(Exercise inputs)

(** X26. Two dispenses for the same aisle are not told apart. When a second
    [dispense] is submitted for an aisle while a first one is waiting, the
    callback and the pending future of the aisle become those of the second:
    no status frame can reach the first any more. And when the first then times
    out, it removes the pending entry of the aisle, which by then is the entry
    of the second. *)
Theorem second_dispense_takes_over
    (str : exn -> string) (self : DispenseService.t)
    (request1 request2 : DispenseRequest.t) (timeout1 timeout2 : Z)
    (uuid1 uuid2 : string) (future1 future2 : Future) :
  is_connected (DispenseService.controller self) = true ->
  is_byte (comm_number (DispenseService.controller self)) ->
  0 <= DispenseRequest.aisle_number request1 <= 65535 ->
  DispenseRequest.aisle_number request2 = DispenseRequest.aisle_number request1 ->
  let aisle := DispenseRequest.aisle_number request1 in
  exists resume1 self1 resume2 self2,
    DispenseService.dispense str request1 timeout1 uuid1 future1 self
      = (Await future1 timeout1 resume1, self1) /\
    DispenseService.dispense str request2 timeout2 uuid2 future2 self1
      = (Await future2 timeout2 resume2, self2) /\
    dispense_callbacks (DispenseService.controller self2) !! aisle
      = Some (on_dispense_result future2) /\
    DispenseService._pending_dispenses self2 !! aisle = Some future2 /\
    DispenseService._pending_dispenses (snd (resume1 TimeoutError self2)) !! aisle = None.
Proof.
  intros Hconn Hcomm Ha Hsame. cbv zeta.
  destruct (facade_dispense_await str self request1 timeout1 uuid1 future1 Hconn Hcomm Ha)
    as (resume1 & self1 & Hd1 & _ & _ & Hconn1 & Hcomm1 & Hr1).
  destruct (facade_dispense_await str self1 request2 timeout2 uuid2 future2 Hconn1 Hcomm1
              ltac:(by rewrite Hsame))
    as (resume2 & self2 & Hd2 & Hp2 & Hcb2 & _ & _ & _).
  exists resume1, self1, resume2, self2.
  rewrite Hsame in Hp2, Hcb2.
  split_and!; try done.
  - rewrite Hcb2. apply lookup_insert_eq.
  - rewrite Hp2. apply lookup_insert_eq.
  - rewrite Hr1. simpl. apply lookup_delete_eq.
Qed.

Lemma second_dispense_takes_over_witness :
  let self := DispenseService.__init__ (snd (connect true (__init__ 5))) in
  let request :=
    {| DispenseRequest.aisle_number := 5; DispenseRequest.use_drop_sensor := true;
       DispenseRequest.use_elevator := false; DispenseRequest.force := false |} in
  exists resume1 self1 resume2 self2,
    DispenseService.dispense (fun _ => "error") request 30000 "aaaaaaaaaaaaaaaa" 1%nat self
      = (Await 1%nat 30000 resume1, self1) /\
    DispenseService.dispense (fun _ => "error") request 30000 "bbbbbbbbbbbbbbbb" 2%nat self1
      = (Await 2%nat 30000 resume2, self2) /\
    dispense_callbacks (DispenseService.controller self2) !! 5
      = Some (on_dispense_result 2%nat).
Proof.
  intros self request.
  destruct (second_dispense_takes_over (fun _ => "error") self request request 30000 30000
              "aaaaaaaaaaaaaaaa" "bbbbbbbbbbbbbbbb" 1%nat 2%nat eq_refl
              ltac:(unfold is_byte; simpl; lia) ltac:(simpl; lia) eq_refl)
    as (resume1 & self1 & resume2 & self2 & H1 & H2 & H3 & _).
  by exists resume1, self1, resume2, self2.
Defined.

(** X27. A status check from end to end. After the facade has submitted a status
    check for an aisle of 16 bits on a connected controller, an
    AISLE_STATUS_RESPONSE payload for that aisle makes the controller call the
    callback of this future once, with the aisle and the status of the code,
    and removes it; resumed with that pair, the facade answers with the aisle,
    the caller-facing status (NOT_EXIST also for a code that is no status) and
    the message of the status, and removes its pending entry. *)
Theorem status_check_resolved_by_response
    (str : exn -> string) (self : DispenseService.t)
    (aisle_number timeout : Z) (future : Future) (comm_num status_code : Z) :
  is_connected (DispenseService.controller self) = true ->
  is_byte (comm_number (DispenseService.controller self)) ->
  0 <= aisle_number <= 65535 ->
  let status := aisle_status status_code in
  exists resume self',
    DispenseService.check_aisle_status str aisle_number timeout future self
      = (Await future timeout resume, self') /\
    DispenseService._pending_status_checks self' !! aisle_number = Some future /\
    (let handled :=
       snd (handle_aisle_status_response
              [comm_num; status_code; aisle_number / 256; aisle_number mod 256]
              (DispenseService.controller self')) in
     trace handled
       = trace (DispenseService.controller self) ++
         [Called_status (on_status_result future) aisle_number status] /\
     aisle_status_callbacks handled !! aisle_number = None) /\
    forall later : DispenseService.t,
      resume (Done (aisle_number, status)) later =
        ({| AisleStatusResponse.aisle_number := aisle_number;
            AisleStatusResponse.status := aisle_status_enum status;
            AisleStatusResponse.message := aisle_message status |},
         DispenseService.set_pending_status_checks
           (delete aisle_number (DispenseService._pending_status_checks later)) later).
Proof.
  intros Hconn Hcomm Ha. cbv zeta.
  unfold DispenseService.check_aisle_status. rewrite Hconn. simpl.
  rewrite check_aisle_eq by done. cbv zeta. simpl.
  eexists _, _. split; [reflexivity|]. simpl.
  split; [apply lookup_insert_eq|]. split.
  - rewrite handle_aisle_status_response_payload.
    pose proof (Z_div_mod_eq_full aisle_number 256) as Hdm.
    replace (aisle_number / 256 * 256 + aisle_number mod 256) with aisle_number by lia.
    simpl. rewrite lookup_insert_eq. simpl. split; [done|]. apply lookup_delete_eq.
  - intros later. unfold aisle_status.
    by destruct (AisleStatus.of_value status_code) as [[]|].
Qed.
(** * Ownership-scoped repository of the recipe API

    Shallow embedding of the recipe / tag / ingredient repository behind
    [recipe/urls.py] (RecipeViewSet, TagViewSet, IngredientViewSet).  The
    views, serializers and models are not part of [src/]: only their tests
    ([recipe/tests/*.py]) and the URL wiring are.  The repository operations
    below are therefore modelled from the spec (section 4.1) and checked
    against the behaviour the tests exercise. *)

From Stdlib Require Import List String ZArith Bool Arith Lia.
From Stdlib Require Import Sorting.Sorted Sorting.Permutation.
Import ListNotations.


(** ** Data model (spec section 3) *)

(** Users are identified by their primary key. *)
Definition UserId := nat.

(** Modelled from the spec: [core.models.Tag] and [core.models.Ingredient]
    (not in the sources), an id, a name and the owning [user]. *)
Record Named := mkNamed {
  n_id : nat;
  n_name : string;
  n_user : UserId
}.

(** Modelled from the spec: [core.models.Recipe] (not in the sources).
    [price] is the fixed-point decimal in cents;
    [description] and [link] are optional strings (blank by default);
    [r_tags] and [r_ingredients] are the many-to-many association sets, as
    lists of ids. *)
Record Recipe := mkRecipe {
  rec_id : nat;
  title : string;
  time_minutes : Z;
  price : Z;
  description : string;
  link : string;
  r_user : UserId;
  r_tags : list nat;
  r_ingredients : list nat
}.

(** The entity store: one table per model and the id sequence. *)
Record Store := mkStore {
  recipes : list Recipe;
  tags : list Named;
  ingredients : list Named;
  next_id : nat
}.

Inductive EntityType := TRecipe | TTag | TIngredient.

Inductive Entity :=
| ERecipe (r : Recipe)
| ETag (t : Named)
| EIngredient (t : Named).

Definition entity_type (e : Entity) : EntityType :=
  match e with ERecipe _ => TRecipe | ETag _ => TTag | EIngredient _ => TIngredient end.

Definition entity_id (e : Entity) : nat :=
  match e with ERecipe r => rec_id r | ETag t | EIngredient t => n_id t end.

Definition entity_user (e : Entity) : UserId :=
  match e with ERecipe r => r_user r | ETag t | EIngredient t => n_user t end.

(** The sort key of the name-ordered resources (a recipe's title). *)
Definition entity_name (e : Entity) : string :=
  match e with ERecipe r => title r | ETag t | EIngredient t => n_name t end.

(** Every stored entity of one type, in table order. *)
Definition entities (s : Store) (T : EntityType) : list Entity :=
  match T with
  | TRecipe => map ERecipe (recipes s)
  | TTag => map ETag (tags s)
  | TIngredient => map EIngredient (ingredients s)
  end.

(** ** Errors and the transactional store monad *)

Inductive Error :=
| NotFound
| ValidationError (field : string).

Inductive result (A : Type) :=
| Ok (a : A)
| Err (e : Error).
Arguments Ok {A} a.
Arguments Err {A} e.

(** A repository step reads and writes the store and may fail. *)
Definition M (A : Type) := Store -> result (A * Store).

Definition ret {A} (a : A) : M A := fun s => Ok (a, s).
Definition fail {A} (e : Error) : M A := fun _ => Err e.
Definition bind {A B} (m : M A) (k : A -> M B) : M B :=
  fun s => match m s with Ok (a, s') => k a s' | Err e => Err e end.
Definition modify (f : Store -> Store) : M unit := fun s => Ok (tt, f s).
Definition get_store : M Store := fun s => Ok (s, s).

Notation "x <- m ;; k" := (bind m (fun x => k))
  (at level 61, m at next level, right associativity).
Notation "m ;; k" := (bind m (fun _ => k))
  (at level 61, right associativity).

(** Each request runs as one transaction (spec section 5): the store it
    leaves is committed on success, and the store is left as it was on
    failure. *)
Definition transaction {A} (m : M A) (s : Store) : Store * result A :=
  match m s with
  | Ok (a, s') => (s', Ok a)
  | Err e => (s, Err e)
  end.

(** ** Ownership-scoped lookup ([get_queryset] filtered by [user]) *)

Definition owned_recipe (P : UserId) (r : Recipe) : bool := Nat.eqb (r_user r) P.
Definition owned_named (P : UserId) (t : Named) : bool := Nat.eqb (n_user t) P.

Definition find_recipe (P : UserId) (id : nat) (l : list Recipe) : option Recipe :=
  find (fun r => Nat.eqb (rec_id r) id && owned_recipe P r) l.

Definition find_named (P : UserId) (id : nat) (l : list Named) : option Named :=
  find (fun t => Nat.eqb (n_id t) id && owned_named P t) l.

(End Exercise inputs)

[Exercise] Taking the entries above, write out exactly the lines starting with the line containing "Definition entities (s" and going on through the line containing "Definition owned_recipe (P", both included, and nothing else.

[Exercise solution]
Definition entities (s : Store) (T : EntityType) : list Entity :=
  match T with
  | TRecipe => map ERecipe (recipes s)
  | TTag => map ETag (tags s)
  | TIngredient => map EIngredient (ingredients s)
  end.

(** ** Errors and the transactional store monad *)

Inductive Error :=
| NotFound
| ValidationError (field : string).

Inductive result (A : Type) :=
| Ok (a : A)
| Err (e : Error).
Arguments Ok {A} a.
Arguments Err {A} e.

(** A repository step reads and writes the store and may fail. *)
Definition M (A : Type) := Store -> result (A * Store).

Definition ret {A} (a : A) : M A := fun s => Ok (a, s).
Definition fail {A} (e : Error) : M A := fun _ => Err e.
Definition bind {A B} (m : M A) (k : A -> M B) : M B :=
  fun s => match m s with Ok (a, s') => k a s' | Err e => Err e end.
Definition modify (f : Store -> Store) : M unit := fun s => Ok (tt, f s).
Definition get_store : M Store := fun s => Ok (s, s).

Notation "x <- m ;; k" := (bind m (fun x => k))
  (at level 61, m at next level, right associativity).
Notation "m ;; k" := (bind m (fun _ => k))
  (at level 61, right associativity).

(** Each request runs as one transaction (spec section 5): the store it
    leaves is committed on success, and the store is left as it was on
    failure. *)
Definition transaction {A} (m : M A) (s : Store) : Store * result A :=
  match m s with
  | Ok (a, s') => (s', Ok a)
  | Err e => (s, Err e)
  end.

(** ** Ownership-scoped lookup ([get_queryset] filtered by [user]) *)

Definition owned_recipe (P : UserId) (r : Recipe) : bool := Nat.eqb (r_user r) P.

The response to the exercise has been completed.